But I will say this about that: I don't wonder why, or say "woe is me", I acknowledge it and try to move on. Sometimes that's easier than other times. I would be lying if I said otherwise. But I see myself getting stronger for it. What that means for my future...?

I wear the cute shirts with the clever sayings, but I'm a liar. "I've got this"; "I pooped today!"; "You can't scare me, I have daughters."; "Careful, or you'll end up in my novel."

In truth, all I want to do is curl up in a ball.

And the hard stuff hasn't started yet. That starts later today. Part of me says: "Gods, spare me this."

But another part of me...lurking and not lying...says: "Bring it."

The race is about to begin.

What does that mean?

Endurance athletes will tell you that the race doesn't begin until you've reached a point you're never reached before. When you exit your comfort zone, the real work begins.

It could be mileage or effort or time...most of the time it is something mental—purely internal.

It's your race, and it's the only one that really matters. In truth, how you place in the event is merely a result—it's a byproduct of your race. It is not the race itself.

Think about that for a minute.

To win your race, you need to fight your demons, battle your doubts, confront your fears.

You need to stand tall in the maelstrom, hold your ground, and advance—pace by pace—to get beyond.

Your comfort zone is behind you—it's past-tense, nothing more than history. It informs, but it does not solve. It gives a measure of confidence, nothing more.

What gets you beyond? Your resolve.

My race begins at approximately 1500 hours today.

How will you win?


Some time ago I got a phone message from a friend of a friend out in Ohio. He's a serious cyclist, several years my senior. He's the real deal. He's a good man.

I'm paraphrasing what he said: "It takes a tough bastard to be able to ride with me the way you did a few years ago. You're a tough bastard. You've got this."

A few days ago I got a text message from the friend who routinely asks me what the word of the day is. She wrote: "Stay strong. You are one tough bastard."

I have other messages of support as well. But these two stick out for me.

One reason is that two people who have never met one another have characterized me as a "tough bastard".

I think I'm flattered. Better'n than "fat bastard". (Though I do look forward to losing this extra weight!)

The other reason is that they articulated precisely the attitude I need to get me through my race.

I need to channel everything everyone is sending me—the positivity, the love, the support. All of that is the the raw material.
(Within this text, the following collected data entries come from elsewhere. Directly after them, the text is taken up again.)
(** ** The invariant *)
Definition at_end (p : place) : Prop := match p with Returned _ | Closed _ => True | _ => False end.
(** Where [Serve] is says what it has done, and what is left. *)
Definition so_far (s : state) : Prop :=
  match at_ s with
  | Selecting => shutting s = false
  | Stopping => shutting s = true ∧ told s = true
  | Waiting => shutting s = true ∧ told s = true ∧ drained s
  | Returned r | Closed r => r = Ok tt → shutting s = true ∧ told s = true ∧ drained s ∧ listening s = false
  end.
(** The channel has what the goroutine sent last; it is [nil] only after [Shutdown]. *)
Definition channel (s : state) : Prop :=
  match listenErr s with
  | Some r => listening s = false ∧ (r = Ok tt → shutting s = true)
  | None => listening s = true ∨ at_end (at_ s)
  end.
Definition inv (s : state) : Prop := so_far s ∧ channel s.
Lemma inv_start : inv start.
Proof. split; [done|by left]. Qed.
(** Once it is drained a server has no connections any more. *)
Lemma outside_drained s s' : outside s s' → drained s → drained s'.
Proof. unfold drained. intros [] (Hl&Hc&Hn); cbn; split_and!; congruence. Qed.
Lemma so_far_drained s s' : so_far s → at_ s' = at_ s → shutting s' = shutting s → (told s = true → told s' = true) → (listening s = false → listening s' = false) →
  (shutting s = true → drained s → drained s') → so_far s'.
Proof. unfold so_far. intros Hp -> -> Ht Hl Hd. destruct (at_ s); [done|destruct Hp; auto|destruct Hp as (?&?&?); auto|..]; intros Hr; destruct (Hp Hr) as (?&?&?&?); auto. Qed.
Lemma outside_inv s s' : inv s → outside s s' → inv s'.
Proof.
  intros [Hp Hc] Ho. pose proof (outside_drained _ _ Ho) as Hd. split; [|by destruct Ho].
  eapply so_far_drained; [exact Hp|by destruct Ho..|by intros _].
Qed.
Lemma listens_inv s s' : inv s → listens s s' → inv s'.
Proof.
  intros [Hp Hc] Hl. split.
  - eapply so_far_drained; [exact Hp|by destruct Hl..|]. unfold drained. intros Hs. destruct Hl; cbn in *; intros (?&?&?); split_and!; congruence.
  - unfold channel in *. destruct Hl as [s Hl _ _|e s Hl _|s Hl _ _|s Hl _ Hs]; cbn; [done|done|done|done].
Qed.
Lemma serves_inv s s' : inv s → serves s s' → inv s'.
Proof.
  unfold inv, so_far, channel. intros [Hp Hc] Hs. destruct Hs as [r s Ha Hr|s Ha Ht|s Ha Hn|e s Ha Hn|s Ha|r s Ha Hr|r s Ha]; cbn in *; rewrite Ha in *.
  - rewrite Hr in Hc. destruct Hc as [Hl Hsh]. split; [|by right]. intros ->. rewrite Hp in Hsh. by discriminate (Hsh eq_refl).
  - split; [done|]. destruct (listenErr s) as [r|]; [by destruct Hc|exact Hc].
  - destruct Hp as [Hsh Ht]. done.
  - split; [done|]. destruct (listenErr s); [done|by right].
  - split; [done|]. destruct (listenErr s); [done|by right].
  - rewrite Hr in Hc. destruct Hp as (Hsh&Ht&Hn), Hc as [Hl _]. split; [done|by right].
  - split; [done|]. destruct (listenErr s); [done|by right].
Qed.
Lemma inv_step s s' : inv s → step s s' → inv s'.
Proof. intros Hi [Ho|[Hl|Hs]]; [by eapply outside_inv|by eapply listens_inv|by eapply serves_inv]. Qed.
Lemma inv_steps s s' : inv s → rtc step s s' → inv s'.
Proof. intros Hi Hr. induction Hr as [s|s s1 s' Hs _ IH]; [done|]. by apply IH, (inv_step s). Qed.

(** ** Serve ends, and how *)
Definition rank (p : place) : nat := match p with Selecting => 4 | Stopping => 3 | Waiting => 2 | Returned _ => 1 | Closed _ => 0 end.
Lemma serves_forward s s' : serves s s' → (rank (at_ s') < rank (at_ s))%nat.
Proof. destruct 1 as [r s Ha|s Ha|s Ha|e s Ha|s Ha|r s Ha|r s Ha]; cbn; rewrite Ha; cbn; lia. Qed.
Lemma others_stay s s' : outside s s' ∨ listens s s' → at_ s' = at_ s.
Proof. intros [Ho|Hl]; [by destruct Ho|by destruct Hl]. Qed.
(** What [Serve] and the goroutine that listens do by themselves. *)
Definition own (s s' : state) : Prop := listens s s' ∨ serves s s'.
Lemma own_once s s' : own s s' → rtc own s s'.
Proof. apply rtc_once. Qed.
Lemma ends_from_waiting s : inv s → at_ s = Waiting → ∃ s', rtc own s s' ∧ at_end (at_ s') ∧ in_flight s' = in_flight s.
Proof.
  unfold inv, so_far, channel. intros [Hp Hc] Ha. rewrite Ha in *. destruct (listenErr s) as [r|] eqn:Er.
  - exists (goto (Returned r) (take_err s)). split; [apply own_once; right; by apply s_received|done].
  - destruct Hc as [Hl|[]]. destruct Hp as (Hs&_&Hd&_). exists (goto (Returned (Ok tt)) (take_err (listened (Ok tt) s))). split; [|done].
    eapply rtc_l; [left; by apply l_closed|]. apply own_once. right. by apply s_received.
Qed.
(** Once it has been told to stop, [Serve] comes to its end by itself: no request has to. *)
Lemma told_ends s : inv s → told s = true → ∃ s', rtc own s s' ∧ at_end (at_ s') ∧ in_flight s' = in_flight s.
Proof.
  intros Hi Ht. destruct (at_ s) eqn:Ha.
  - exists (goto (Returned (Err [deadline_exceeded])) (shut s)). split; [|done]. eapply rtc_l; [right; by apply s_told|]. apply own_once. right. by apply s_timeout.
  - exists (goto (Returned (Err [deadline_exceeded])) s). split; [|done]. apply own_once. right. by apply s_timeout.
  - by apply ends_from_waiting.
  - exists s. by rewrite Ha.
  - exists s. by rewrite Ha.
Qed.
Definition ended_well (p : place) : Prop := p = Returned (Ok tt) ∨ p = Closed (Ok tt).
Lemma step_ended_well s s' : step s s' → ended_well (at_ s) → ended_well (at_ s').
Proof.
  intros [Ho|[Hl|Hs]] He; [rewrite (others_stay s s'); auto..|]. destruct Hs as [r s Ha|s Ha|s Ha|e s Ha|s Ha|r s Ha|r s Ha]; destruct He as [E|E]; rewrite Ha in E; simplify_eq.
  by right.
Qed.
Lemma ended_well_stays s s' : rtc step s s' → ended_well (at_ s) → ended_well (at_ s').
Proof. intros Hr. induction Hr as [s|s s1 s' Hs _ IH]; [done|]. intros He. by eapply IH, step_ended_well. Qed.
(** C27. How the server ends. In every state that the listener, the requests, the operator
  and [Serve] can reach together: once it has been told to stop, [Serve] returns by
  steps of its own and of the listener, with however many requests still running, and
  it goes through at most four places on its way; and when it has returned without an
  error, it had been told to stop, the listener has ended, and no request is running, then
  or ever after, so that closing the application takes nothing from under a request. *)
Theorem Serve_ends (s : state) (Hreach : rtc step start s) :
  (told s = true → ∃ s', rtc own s s' ∧ at_end (at_ s') ∧ in_flight s' = in_flight s) ∧
  (∀ s', step s s' → (rank (at_ s') <= rank (at_ s))%nat ∧ (serves s s' → (rank (at_ s') < rank (at_ s))%nat)) ∧
  (ended_well (at_ s) → ∀ s', rtc step s s' → told s' = true ∧ listening s' = false ∧ in_flight s' = 0%nat).
Proof.
  pose proof (inv_steps _ _ inv_start Hreach) as Hi. split; [by apply told_ends|]. split.
  - intros s' Hs. split; [|apply serves_forward]. destruct Hs as [Ho|[Hl|Hs]]; [rewrite (others_stay s s'); auto..|]. apply serves_forward in Hs. lia.
  - intros He s' Hr. pose proof (ended_well_stays _ _ Hr He) as He'. destruct (inv_steps _ _ Hi Hr) as [Hp _]. unfold so_far in Hp.
    destruct He' as [E|E]; rewrite E in Hp; by destruct (Hp eq_refl) as (_&?&(_&_&?)&?).
Qed.
(** With an error it is otherwise: a request may outlast the application; it may even
  have begun after the server was told to stop. *)
Lemma request_outlasts_close : ∃ s, rtc step start s ∧ at_ s = Closed (Err [deadline_exceeded]) ∧ in_flight s = 1%nat.
Proof.
  eexists. split.
  - eapply rtc_l; [right; left; by apply l_accepts|]. eapply rtc_l; [left; by apply o_connect|]. eapply rtc_l; [left; apply o_signal|].
    eapply rtc_l; [right; right; by apply s_told|]. eapply rtc_l; [left; by eapply o_begin|]. eapply rtc_l; [right; right; by apply s_timeout|].
    apply rtc_once. right; right. by apply s_close.
  - done.
Qed.
(** A server that accepts, is told to stop, and ends well. *)
Definition ended : state := goto (Closed (Ok tt)) (goto (Returned (Ok tt)) (take_err (listened (Ok tt) (goto Waiting (turn Stopped (shut (tell (turn Accepting start)))))))).
Lemma ended_reached : rtc step start ended.
Proof.
  eapply rtc_l; [right; left; by apply l_accepts|]. eapply rtc_l; [left; apply o_signal|]. eapply rtc_l; [right; right; by apply s_told|].
  eapply rtc_l; [right; left; by apply l_stops|]. eapply rtc_l; [right; right; by apply s_drained|].
  eapply rtc_l; [right; left; by apply l_closed|]. eapply rtc_l; [right; right; by apply s_received|]. apply rtc_once. right; right. by apply s_close.
Qed.
Lemma Serve_ends_witness :
  (told ended = true → ∃ s', rtc own ended s' ∧ at_end (at_ s') ∧ in_flight s' = in_flight ended) ∧
  (∀ s', step ended s' → (rank (at_ s') <= rank (at_ ended))%nat ∧ (serves ended s' → (rank (at_ s') < rank (at_ ended))%nat)) ∧
  (ended_well (at_ ended) → ∀ s', rtc step ended s' → told s' = true ∧ listening s' = false ∧ in_flight s' = 0%nat).
Proof. exact (Serve_ends ended ended_reached). Defined.

(** ** The sweep in the background
  [waits]: before each round, whether the context was done while it waited; at the end of
  the list it waits still. *)
Fixpoint sweep (c : config.Config) (waits : list bool) (w : World) : World :=
  match waits with
  | [] => w
  | true :: _ => w
  | false :: waits =>
      match lease.Sweep (config.SweepBatch c) w with
      | (Err e, w) => if errors_Is e context_canceled then w else sweep c waits w
      | (Ok _, w) => sweep c waits w
      end
  end.
(** It removes leases that expired long ago, and touches nothing else. *)
Record swept_only (w w' : World) : Prop := {
  so_rest : database w' = set_lease_records (lease_records (database w')) (database w);
  so_rows : ∃ k, (∀ n, clock w' n = clock w (k + n)%nat) ∧ ∀ id, match lease_records (database w) !! id with
    | None => lease_records (database w') !! id = None
    | Some row => lease_records (database w') !! id = Some row ∨ lease_records (database w') !! id = None ∧
        ∃ n, (n < k)%nat ∧ str_le (lr_expires_at row) (FormatTime (clock w n - lease.Retention)) = true
    end }.
Lemma swept_only_refl w : swept_only w w.
Proof. split; [by destruct (database w)|]. exists 0%nat. split; [done|]. intros id. destruct (_ !! id); [by left|done]. Qed.
Lemma swept_only_trans w1 w2 w3 : swept_only w1 w2 → swept_only w2 w3 → swept_only w1 w3.
Proof.
  intros [D1 (k1&C1&R1)] [D2 (k2&C2&R2)]. split; [by rewrite D2, D1|]. exists (k1 + k2)%nat. split; [intros n; by rewrite C2, C1, Nat.add_assoc|].
  intros id. specialize (R1 id). specialize (R2 id). destruct (lease_records (database w1) !! id) as [row|]; [|by rewrite R1 in R2].
  destruct R1 as [E|(E&n&Hlt&Hn)]; rewrite E in R2.
  - destruct R2 as [?|(?&n&Hlt&Hn)]; [by left|]. right. split; [done|]. exists (k1 + n)%nat. rewrite C1 in Hn. split; [lia|done].
  - right. split; [done|]. exists n. split; [lia|done].
Qed.
Lemma Sweep_only batch w : swept_only w (snd (lease.Sweep batch w)).
Proof.
  unfold lease.Sweep. destruct (batch <? 1); [apply swept_only_refl|]. rewrite bind_now. set (t := clock w 0%nat). set (w1 := set_clock _ w).
  unfold exec, next_fault. destruct (faults w1 0%nat).
  - split; [by destruct w as [[]]|]. exists 1%nat. split; [done|]. intros id. cbn. destruct (_ !! id); [by left|done].
  - split; [done|]. exists 1%nat. split; [done|]. intros id. cbn. rewrite map_lookup_filter. destruct (lease_records (database w) !! id) as [row|] eqn:Er; [|done]. cbn.
    case_guard as Hin; [by left|]. right. split; [done|]. exists 0%nat. split; [lia|]. unfold lease.swept in Hin.
    apply (sublist_subseteq _ _ (sublist_take _ _)), list_elem_of_fmap in Hin as ([i r]&->&Hin). apply lease.elem_of_rows_where in Hin as [Hr He]. cbn in Er. simplify_eq. exact He.
Qed.
Lemma sweep_only c waits w : swept_only w (sweep c waits w).
Proof.
  revert w. induction waits as [|[] waits IH]; intros w; [apply swept_only_refl..|]. cbn [sweep]. pose proof (Sweep_only (config.SweepBatch c) w) as Hs.
  destruct (lease.Sweep _ w) as [[n|e] w1]; cbn [snd] in Hs; [by eapply swept_only_trans|]. destruct (errors_Is _ _); [done|by eapply swept_only_trans].
Qed.
End lifecycle.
I need to heat it with my burning desire to live.

I need to stoke that fire with my love for the LAs and for so many others.

I need to focus my energies, crafting something beautiful and hard and strong.

I need to become unbreakable.

I need to make a diamond.

And it takes a tough bastard to do that.

Anything else?

  • I am deeply humored by the small patch of hair that refuses to fall out of my left ring finger. All my other fingers are bald. Not this one. One patch. I love it.
  • Food is good. But chicken wing and fajitas were a step too far. Let's just say that I now know how to defeat constipation.
  • I am struck by this quote from Bruce Lee:
Forget about winning and losing; forget about pride and pain. Let your opponent graze your skin and you smash into his flesh; let him smash into your flesh and you fracture his bones; let him fracture your bones and you take his life. Do not be concerned with escaping safely—lay your life before him.
  • I want a beer. Just one. With a slice of pizza. Just one.
  • My nurses are awesome.
  • You walk 20.6 laps of Bles 2 (my hospital ward) to walk a mile. Now you know.
  • I woke up last night at 0200 with an irrational craving for a hard taco. Clearly, I'm pregnant.
  • I like being bald. And I like having long hair. Everything in-between...
  • Life is beautiful

What will be will be what will be.
I've got this.

Friday, December 13, 2013

Love

Constant Reader, I wrote this on the Friday after Thanksgiving. I was between bouts of delirium, and I had a message I desperately wanted to share.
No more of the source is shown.